(Source data)
***
Lemma effect_trans fin1 f1 w1 fin2 f2 w2 fin3 f3 w3 :
  flusher_effect fin1 f1 w1 fin2 f2 w2 -> flusher_effect fin2 f2 w2 fin3 f3 w3 ->
  flusher_effect fin1 f1 w1 fin3 f3 w3.
Proof.
  intros [A1 A2 A3 A4 A5] [B1 B2 B3 B4 B5]. constructor; [|auto|by etransitivity|congruence|congruence].
  intros id st Hst. destruct (B1 id st Hst) as [Hs|[-> Hs]]; [auto|]. right; auto.
Qed.

Lemma effect_frame fin f w fin' f' w' :
  frame w w' -> (forall id, fetched_soon fin' f' id -> fetched_soon fin f id) ->
  length (headers f') = length (headers f) -> flusher_effect fin f w fin' f' w'.
Proof.
  intros Hf Hs Hl. pose proof Hf as (_ & _ & _ & E & E' & _).
  constructor; rewrite ?E; auto. by apply frame_stable.
Qed.

Lemma effect_refl fin f w : flusher_effect fin f w fin f w.
Proof. apply effect_frame; auto. reflexivity. Qed.

(** Dropping an update takes bits away, never adds any. *)
Lemma remove_soon fin f w k st h secs pool :
  flusher_inv fin f w -> header_updates f !! k = Some st -> headers f !! k = Some h ->
  forall id, fetched_soon fin (mkFlusher (mf_channel f)
      (with_headers (mf_metadata f) (<[k := Z.land h (u8_not (hu_requested_bitmask st))]> (headers f)))
      secs (delete k (header_updates f)) (queued_requests f) pool) id -> fetched_soon fin f id.
Proof.
  intros I Hk Hh id. destruct (eo_mask _ _ _ _ (fi_entry _ _ _ I k st Hk)) as [kd Hm].
  unfold fetched_soon; cbn. intros [?|[(h' & E & Hf)|[(st' & [_ E]%lookup_delete_Some & Hf)|?]]]; eauto 8.
  destruct (decide (k = id)) as [<-|].
  - rewrite list_lookup_insert_eq in E by (by eapply lookup_lt_Some). simplify_eq. right; left. exists h.
    split; [done|]. rewrite Hm in Hf. change FETCHED with (kind_mask ReqSetFetched) in *.
    rewrite has_flag_clear in Hf. by apply andb_true_iff in Hf as [? _].
  - rewrite list_lookup_insert_ne in E by done. eauto 8.
Qed.

Lemma cleanup_one_effect fin g ids k f w f' :
  flusher_inv fin f w -> staged (if g : bool then Writing else Flushing) ids f ->
  cleanup_one g k (f, w) = Done (f', w) -> flusher_effect fin f w fin f' w.
Proof.
  intros I Hs E. unfold cleanup_one in E. destruct (header_updates f !! k) as [st|] eqn:Hk.
  2:{ simplify_eq. apply effect_refl. }
  destruct (clear_header_done f w fin k st I Hk) as (hs & Ec & Hl & (h & Hh & ->) & _). rewrite Ec in E.
  cbn [mbind outcome_bind] in E. destruct (if g then return_buffer _ _ _ else _) as [pool|]; [|done]. cbn [mbind outcome_bind] in E.
  injection E as <-. apply effect_frame; [reflexivity|by apply (remove_soon fin f w)|done].
Qed.

Lemma cleanup_effect fin (g : bool) ids f w f' :
  flusher_inv fin f w -> staged (if g then Writing else Flushing) ids f ->
  cleanup_failed_submission ids g f w = Done (f', w) -> flusher_effect fin f w fin f' w.
Proof.
  unfold cleanup_failed_submission. intros I Hs E.
  enough (forall l f0, (forall k, k ∈ l -> k ∈ ids) -> flusher_inv fin f0 w ->
    staged (if g then Writing else Flushing) ids f0 -> for_each (cleanup_one g) l (f0, w) = Done (f', w) ->
    flusher_effect fin f0 w fin f' w) as Hg by (by apply (Hg ids f)).
  clear. induction l as [|k l IH]; intros f0 Hin I Hs E; cbn [for_each] in E.
  { injection E as ->. apply effect_refl. }
  destruct (cleanup_one_inv fin g ids k f0 w I Hs) as (f1 & E1 & I1 & Hs1); [apply Hin; left|].
  rewrite E1 in E. cbn [mbind outcome_bind] in E.
  eapply effect_trans; [by eapply cleanup_one_effect|]. apply IH; try done. intros k' Hk'. apply Hin. by right.
Qed.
***
TASK BRIEF = Each line from the one with "destruct (decide (k = id)) as [<-|]." through the last line of the records must be written out word for word. Include nothing else.

OUTPUT OF THE TASK =
  destruct (decide (k = id)) as [<-|].
  - rewrite list_lookup_insert_eq in E by (by eapply lookup_lt_Some). simplify_eq. right; left. exists h.
    split; [done|]. rewrite Hm in Hf. change FETCHED with (kind_mask ReqSetFetched) in *.
    rewrite has_flag_clear in Hf. by apply andb_true_iff in Hf as [? _].
  - rewrite list_lookup_insert_ne in E by done. eauto 8.
Qed.

Lemma cleanup_one_effect fin g ids k f w f' :
  flusher_inv fin f w -> staged (if g : bool then Writing else Flushing) ids f ->
  cleanup_one g k (f, w) = Done (f', w) -> flusher_effect fin f w fin f' w.
Proof.
  intros I Hs E. unfold cleanup_one in E. destruct (header_updates f !! k) as [st|] eqn:Hk.
  2:{ simplify_eq. apply effect_refl. }
  destruct (clear_header_done f w fin k st I Hk) as (hs & Ec & Hl & (h & Hh & ->) & _). rewrite Ec in E.
  cbn [mbind outcome_bind] in E. destruct (if g then return_buffer _ _ _ else _) as [pool|]; [|done]. cbn [mbind outcome_bind] in E.
  injection E as <-. apply effect_frame; [reflexivity|by apply (remove_soon fin f w)|done].
Qed.

Lemma cleanup_effect fin (g : bool) ids f w f' :
  flusher_inv fin f w -> staged (if g then Writing else Flushing) ids f ->
  cleanup_failed_submission ids g f w = Done (f', w) -> flusher_effect fin f w fin f' w.
Proof.
  unfold cleanup_failed_submission. intros I Hs E.
  enough (forall l f0, (forall k, k ∈ l -> k ∈ ids) -> flusher_inv fin f0 w ->
    staged (if g then Writing else Flushing) ids f0 -> for_each (cleanup_one g) l (f0, w) = Done (f', w) ->
    flusher_effect fin f0 w fin f' w) as Hg by (by apply (Hg ids f)).
  clear. induction l as [|k l IH]; intros f0 Hin I Hs E; cbn [for_each] in E.
  { injection E as ->. apply effect_refl. }
  destruct (cleanup_one_inv fin g ids k f0 w I Hs) as (f1 & E1 & I1 & Hs1); [apply Hin; left|].
  rewrite E1 in E. cbn [mbind outcome_bind] in E.
  eapply effect_trans; [by eapply cleanup_one_effect|]. apply IH; try done. intros k' Hk'. apply Hin. by right.
Qed.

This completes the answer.